DORIS SENN

HERR WÜRFEL (RAFAEL SOMMERHALDER)

SELECTION CINEMA

Herr Würfel liebt Entscheidungen. Deshalb nimmt er sich auch für jede einzelne die entsprechende Zeit – sei es, dass es sich um die Farbe der Krawatte, um die Wahl zwischen Erdbeeroder Brombeerkonfitüre oder die Temperatur des Badewassers handelt. Doch was, wenn eines schönen Morgens ein Konzertflügel aus heiterem Himmel fällt und genau eine einzige Sekunde lang Zeit bleibt, um zu reagieren?

Rafael Sommerhalder erzählt in knapp acht Minuten die skurrile kleine Geschichte im Limbus zwischen Ja und Nein, zwischen Vor und Zurück, zwischen Kopf und Bauch. Er schafft es, in flottem Tempo die Exposition des Fait divers zu erzählen, in die Vergangenheit zurückzublenden, wo die Abneigung Herrn Würfels für Bauchentscheide begründet liegt, wieder in die Gegenwart einzuschlaufen und den entscheidenden Moment mit viel Verzögerungseffekt und Suspense zum Höhepunkt aufzubauen.
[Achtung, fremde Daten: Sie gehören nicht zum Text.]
(** X7: a fetcher returns the posts its loop body builds from the
    records of the answer, in their order, up to the first record on
    which the body raises; the records after that one are not looked
    at. *)
Theorem fetch_with_until_exception (url : string)
    (records_of : pyval -> outcome (list pyval))
    (build : pyval -> outcome (option dict))
    (data : pyval) (good tail : list pyval) :
  http url = Ok data ->
  records_of data = Ok (good ++ tail) ->
  Forall (fun r => exists o, build r = Ok o) good ->
  match tail with [] => True | bad :: _ => exists e, build bad = Raise e end ->
  fetch_with http url records_of build = omap (built build) good.
Proof.
  intros Hh Hr Hgood Htail. unfold fetch_with. rewrite Hh, Hr.
  assert (Hcut : collect build (good ++ tail) [] = collect build good []).
  { destruct tail as [|bad rest]; [by rewrite app_nil_r|].
    destruct Htail as [e He]. by eapply collect_stops. }
  rewrite Hcut. by apply collect_good.
Qed.
(** ** [scrape_all] over the fetchers *)

(** X8: on a raw log that can be read, and when the URLs of the
    Hacker News hits can be put into a set, [scrape_all] over the three
    fetchers returns: what it returns and appends to the log are fetched
    posts, in the order they were fetched, each with the reading of the
    clock added as [scraped_at]; every fetched URL that the log lacked is
    among them, and none that the log had. *)
Theorem scrape_all_appends_every_new_url (utcnow : nat -> string)
    (data_file : file) :
  Scraper.loadable data_file ->
  (forall q p, p ∈ fetch_hn_search_algolia http py_str q 50 ->
     Scraper.url_hashable p) ->
  let fetched :=
    Scraper.fetch_all (fun q => fetch_reddit_search http py_str q 50)
                      (fun s => fetch_reddit_posts http py_str s 50)
                      (fun q => fetch_hn_search_algolia http py_str q 50) in
  exists added,
    scrape_all http py_str utcnow data_file =
      (Ok (Scraper.stamp utcnow 0 added),
       match added with
       | [] => data_file
       | _ :: _ => append_records data_file (Scraper.stamp utcnow 0 added)
       end) ∧
    sublist added fetched ∧
    (forall p k, p ∈ fetched -> carries k p -> k ∉ log_keys data_file ->
       exists q, q ∈ added ∧ carries k q) ∧
    (forall q, q ∈ added -> exists k, carries k q ∧ k ∉ log_keys data_file).
Proof.
  intros Hload Hhn fetched. apply ScraperRun.scrape_all_complete; [done|].
  unfold Scraper.fetch_all. apply Forall_app_2; [|apply Forall_app_2].
  - apply Forall_concat_map. intros q. unfold fetch_reddit_search.
    apply fetch_with_Forall. intros r p Hr.
    apply ScraperSpec.fetched_hashable. by apply reddit_search_post_spec in Hr as [? _].
  - apply Forall_concat_map. intros q. unfold fetch_reddit_posts.
    apply fetch_with_Forall. intros r p Hr.
    apply ScraperSpec.fetched_hashable.
    by apply reddit_listing_post_spec in Hr as [? _].
  - apply Forall_concat_map. intros q. apply Forall_forall. apply Hhn.
Qed.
Dabei gehen auch kleine Nebenschauplätze nicht vergessen: etwa wenn die Dauer einer Entscheidung mit dem viermaligen Blühen und Entlauben eines Baums dargestellt wird, eine Schnecke während Herrn Würfels Werweissen durchs Gras jagt oder der Wechsel vom Nein zum Ja in den bildfüllenden Ampelfarben signalisiert wird.

Herr Würfel entstand in 2-D-Computeranimation – wie schon Sommerhalders vorangehender Ely & Nepomuk (2000), der Abschlussfilm seiner Regieausbildung an der ÉCAL in Lausanne. In schnörkelloser Ästhetik und klarem grafischem Stil stellt er in Herr Würfel die Figuren, Objekte und Symbole immer wieder vor einfarbigem Hintergrund frei und erzählt die Geschichte anschaulich, mit Witz und einem Faible für Spannung. Herr Würfel wurde an den Solothurner Filmtagen mit dem Nachwuchspreis von Suissimage ausgezeichnet.

Doris Senn
Freie Filmjournalistin SVFJ, lebt in Zürich.